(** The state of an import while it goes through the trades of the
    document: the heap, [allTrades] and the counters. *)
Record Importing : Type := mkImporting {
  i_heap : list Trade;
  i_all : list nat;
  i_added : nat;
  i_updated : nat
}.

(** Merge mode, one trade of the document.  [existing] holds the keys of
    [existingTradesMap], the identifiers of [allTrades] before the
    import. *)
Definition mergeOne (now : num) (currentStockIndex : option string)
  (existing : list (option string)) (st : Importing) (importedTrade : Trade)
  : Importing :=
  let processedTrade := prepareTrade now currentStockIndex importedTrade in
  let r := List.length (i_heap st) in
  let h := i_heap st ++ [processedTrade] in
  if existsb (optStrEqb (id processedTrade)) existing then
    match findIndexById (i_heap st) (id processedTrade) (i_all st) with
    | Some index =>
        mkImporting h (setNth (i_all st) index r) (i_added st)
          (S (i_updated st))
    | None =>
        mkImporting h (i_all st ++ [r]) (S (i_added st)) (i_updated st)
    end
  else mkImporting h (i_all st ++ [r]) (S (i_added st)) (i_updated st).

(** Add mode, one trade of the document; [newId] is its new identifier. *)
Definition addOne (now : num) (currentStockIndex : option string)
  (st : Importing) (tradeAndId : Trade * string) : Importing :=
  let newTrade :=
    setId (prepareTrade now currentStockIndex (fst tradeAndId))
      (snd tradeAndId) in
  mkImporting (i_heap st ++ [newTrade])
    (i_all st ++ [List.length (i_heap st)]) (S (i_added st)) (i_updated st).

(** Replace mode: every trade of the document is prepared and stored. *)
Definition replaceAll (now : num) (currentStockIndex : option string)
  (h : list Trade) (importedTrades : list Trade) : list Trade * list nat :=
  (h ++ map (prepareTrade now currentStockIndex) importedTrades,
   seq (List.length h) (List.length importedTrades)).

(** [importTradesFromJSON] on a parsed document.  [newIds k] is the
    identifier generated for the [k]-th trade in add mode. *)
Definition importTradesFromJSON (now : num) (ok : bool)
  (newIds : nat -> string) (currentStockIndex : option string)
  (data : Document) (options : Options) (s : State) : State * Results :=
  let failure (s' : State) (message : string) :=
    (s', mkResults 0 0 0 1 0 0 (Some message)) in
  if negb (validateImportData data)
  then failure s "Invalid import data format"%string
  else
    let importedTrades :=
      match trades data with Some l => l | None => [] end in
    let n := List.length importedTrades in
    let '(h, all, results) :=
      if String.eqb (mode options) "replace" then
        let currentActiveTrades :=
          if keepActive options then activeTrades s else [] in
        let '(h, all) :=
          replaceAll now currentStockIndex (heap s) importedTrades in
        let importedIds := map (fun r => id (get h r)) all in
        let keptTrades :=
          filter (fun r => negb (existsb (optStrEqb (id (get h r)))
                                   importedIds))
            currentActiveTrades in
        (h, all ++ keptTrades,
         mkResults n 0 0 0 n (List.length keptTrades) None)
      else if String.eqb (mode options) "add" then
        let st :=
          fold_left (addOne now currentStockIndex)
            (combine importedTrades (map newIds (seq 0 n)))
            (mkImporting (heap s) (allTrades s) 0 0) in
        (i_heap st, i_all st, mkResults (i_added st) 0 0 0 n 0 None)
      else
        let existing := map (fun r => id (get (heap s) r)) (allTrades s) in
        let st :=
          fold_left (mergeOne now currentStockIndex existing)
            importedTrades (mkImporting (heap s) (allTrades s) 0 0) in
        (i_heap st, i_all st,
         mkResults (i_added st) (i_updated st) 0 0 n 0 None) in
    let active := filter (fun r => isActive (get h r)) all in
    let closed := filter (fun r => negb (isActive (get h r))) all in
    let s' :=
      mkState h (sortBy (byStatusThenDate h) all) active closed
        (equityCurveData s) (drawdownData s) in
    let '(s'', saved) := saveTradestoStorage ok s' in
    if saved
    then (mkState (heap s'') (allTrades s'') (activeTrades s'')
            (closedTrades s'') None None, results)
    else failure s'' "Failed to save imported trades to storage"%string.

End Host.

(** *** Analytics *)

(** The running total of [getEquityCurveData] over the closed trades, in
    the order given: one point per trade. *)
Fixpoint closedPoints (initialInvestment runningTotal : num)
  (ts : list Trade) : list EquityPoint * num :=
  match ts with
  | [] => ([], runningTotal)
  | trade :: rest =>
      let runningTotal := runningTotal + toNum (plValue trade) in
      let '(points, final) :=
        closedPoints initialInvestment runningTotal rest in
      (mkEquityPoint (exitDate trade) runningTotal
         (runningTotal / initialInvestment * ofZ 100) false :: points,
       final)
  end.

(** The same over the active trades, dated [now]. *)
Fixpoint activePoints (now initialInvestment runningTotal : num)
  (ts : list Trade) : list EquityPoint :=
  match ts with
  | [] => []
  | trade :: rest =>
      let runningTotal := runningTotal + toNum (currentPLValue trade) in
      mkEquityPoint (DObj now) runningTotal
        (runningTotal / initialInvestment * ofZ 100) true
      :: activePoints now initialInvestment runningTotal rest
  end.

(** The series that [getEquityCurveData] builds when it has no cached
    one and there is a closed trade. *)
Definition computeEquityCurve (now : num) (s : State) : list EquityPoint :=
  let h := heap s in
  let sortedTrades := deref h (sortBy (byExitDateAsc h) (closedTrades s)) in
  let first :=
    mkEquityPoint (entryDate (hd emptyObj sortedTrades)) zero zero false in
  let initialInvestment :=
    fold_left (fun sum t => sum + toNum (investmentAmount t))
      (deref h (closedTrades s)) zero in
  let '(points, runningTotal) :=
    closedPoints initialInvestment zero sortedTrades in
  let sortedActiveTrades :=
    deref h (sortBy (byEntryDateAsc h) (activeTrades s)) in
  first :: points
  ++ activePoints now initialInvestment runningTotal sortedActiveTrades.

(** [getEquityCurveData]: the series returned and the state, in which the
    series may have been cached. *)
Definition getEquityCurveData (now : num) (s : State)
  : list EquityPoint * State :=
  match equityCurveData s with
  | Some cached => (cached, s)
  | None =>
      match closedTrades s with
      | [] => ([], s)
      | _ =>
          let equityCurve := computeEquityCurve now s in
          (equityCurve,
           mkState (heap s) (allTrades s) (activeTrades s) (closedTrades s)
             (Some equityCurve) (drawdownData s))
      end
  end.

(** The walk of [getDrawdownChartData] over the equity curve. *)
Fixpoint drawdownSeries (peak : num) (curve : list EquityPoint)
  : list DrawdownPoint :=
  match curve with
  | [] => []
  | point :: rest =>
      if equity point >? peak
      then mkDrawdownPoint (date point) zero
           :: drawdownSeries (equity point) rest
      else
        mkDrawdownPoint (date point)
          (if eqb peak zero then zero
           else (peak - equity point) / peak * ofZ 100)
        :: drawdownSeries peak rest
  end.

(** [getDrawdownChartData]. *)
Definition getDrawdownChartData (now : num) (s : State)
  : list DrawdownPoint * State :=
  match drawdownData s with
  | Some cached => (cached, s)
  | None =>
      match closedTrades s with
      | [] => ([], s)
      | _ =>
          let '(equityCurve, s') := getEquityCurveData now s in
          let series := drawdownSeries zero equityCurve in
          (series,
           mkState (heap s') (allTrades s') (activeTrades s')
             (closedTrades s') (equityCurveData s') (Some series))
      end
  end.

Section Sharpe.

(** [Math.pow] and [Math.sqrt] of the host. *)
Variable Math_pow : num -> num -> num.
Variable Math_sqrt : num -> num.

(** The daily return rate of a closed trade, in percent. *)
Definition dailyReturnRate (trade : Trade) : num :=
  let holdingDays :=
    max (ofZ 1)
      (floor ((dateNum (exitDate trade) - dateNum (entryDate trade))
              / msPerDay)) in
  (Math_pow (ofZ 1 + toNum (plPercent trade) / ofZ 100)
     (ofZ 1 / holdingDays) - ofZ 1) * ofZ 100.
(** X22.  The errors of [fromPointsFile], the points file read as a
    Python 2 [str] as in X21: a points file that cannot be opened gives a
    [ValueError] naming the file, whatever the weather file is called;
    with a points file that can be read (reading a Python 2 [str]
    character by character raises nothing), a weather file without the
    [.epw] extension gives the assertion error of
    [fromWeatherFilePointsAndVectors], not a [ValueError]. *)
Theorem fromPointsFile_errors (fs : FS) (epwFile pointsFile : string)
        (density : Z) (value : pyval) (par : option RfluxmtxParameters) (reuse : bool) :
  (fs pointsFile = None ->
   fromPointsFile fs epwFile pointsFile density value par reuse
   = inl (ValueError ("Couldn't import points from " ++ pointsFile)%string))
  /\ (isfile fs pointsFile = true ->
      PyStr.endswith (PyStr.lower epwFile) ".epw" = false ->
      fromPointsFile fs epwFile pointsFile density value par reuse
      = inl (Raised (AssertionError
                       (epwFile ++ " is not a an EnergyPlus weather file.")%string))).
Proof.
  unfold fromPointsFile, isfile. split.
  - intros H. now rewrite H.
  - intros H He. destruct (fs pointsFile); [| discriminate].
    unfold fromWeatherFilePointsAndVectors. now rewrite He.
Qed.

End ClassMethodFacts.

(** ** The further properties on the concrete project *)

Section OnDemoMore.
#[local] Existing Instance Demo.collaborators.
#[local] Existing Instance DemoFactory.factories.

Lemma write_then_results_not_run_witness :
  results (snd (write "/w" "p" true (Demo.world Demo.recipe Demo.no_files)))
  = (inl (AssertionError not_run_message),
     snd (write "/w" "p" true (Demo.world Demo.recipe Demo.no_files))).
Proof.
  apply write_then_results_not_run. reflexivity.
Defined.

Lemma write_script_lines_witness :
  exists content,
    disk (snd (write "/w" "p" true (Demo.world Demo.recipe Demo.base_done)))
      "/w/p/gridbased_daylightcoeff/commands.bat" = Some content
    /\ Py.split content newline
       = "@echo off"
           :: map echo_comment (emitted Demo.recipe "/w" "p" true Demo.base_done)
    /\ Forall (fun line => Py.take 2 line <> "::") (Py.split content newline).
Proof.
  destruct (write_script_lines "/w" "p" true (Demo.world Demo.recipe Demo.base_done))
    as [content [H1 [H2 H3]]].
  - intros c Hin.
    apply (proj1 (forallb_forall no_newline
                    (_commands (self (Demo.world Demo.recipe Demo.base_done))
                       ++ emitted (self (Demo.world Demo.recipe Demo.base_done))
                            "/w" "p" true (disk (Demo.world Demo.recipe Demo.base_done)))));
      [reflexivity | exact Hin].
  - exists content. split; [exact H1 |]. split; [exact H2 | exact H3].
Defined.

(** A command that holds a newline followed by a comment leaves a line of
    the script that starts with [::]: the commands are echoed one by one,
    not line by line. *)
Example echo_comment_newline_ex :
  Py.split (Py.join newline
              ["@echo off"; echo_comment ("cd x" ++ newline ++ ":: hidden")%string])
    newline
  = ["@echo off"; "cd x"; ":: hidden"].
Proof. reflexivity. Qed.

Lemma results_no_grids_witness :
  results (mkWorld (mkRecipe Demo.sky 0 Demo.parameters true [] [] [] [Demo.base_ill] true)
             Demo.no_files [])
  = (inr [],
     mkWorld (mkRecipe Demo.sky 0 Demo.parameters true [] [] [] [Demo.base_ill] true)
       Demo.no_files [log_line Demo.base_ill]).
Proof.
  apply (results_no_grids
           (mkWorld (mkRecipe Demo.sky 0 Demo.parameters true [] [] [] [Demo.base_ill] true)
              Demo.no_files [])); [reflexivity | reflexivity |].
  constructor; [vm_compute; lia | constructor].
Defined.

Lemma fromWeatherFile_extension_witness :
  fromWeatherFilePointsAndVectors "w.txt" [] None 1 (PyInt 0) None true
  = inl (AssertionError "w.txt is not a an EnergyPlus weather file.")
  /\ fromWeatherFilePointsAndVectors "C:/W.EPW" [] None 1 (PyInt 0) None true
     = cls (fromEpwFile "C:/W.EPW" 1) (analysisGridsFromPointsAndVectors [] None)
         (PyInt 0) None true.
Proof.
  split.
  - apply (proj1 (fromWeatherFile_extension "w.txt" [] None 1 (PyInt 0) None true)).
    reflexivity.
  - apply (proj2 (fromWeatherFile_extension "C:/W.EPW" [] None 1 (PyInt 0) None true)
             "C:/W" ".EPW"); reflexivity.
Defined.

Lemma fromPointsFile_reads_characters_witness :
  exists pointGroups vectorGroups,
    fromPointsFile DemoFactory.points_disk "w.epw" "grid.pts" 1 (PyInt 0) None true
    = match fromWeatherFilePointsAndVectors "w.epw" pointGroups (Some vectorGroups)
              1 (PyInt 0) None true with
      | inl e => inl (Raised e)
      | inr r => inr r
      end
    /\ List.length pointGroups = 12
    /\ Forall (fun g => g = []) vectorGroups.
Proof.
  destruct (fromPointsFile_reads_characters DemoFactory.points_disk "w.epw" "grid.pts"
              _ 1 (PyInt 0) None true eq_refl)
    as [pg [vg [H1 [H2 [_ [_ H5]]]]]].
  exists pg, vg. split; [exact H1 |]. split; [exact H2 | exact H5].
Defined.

*-*-*

Using the listing above, gather each line that holds the string "existsb" and copy it.

  if existsb (optStrEqb (id processedTrade)) existing then
          filter (fun r => negb (existsb (optStrEqb (id (get h r)))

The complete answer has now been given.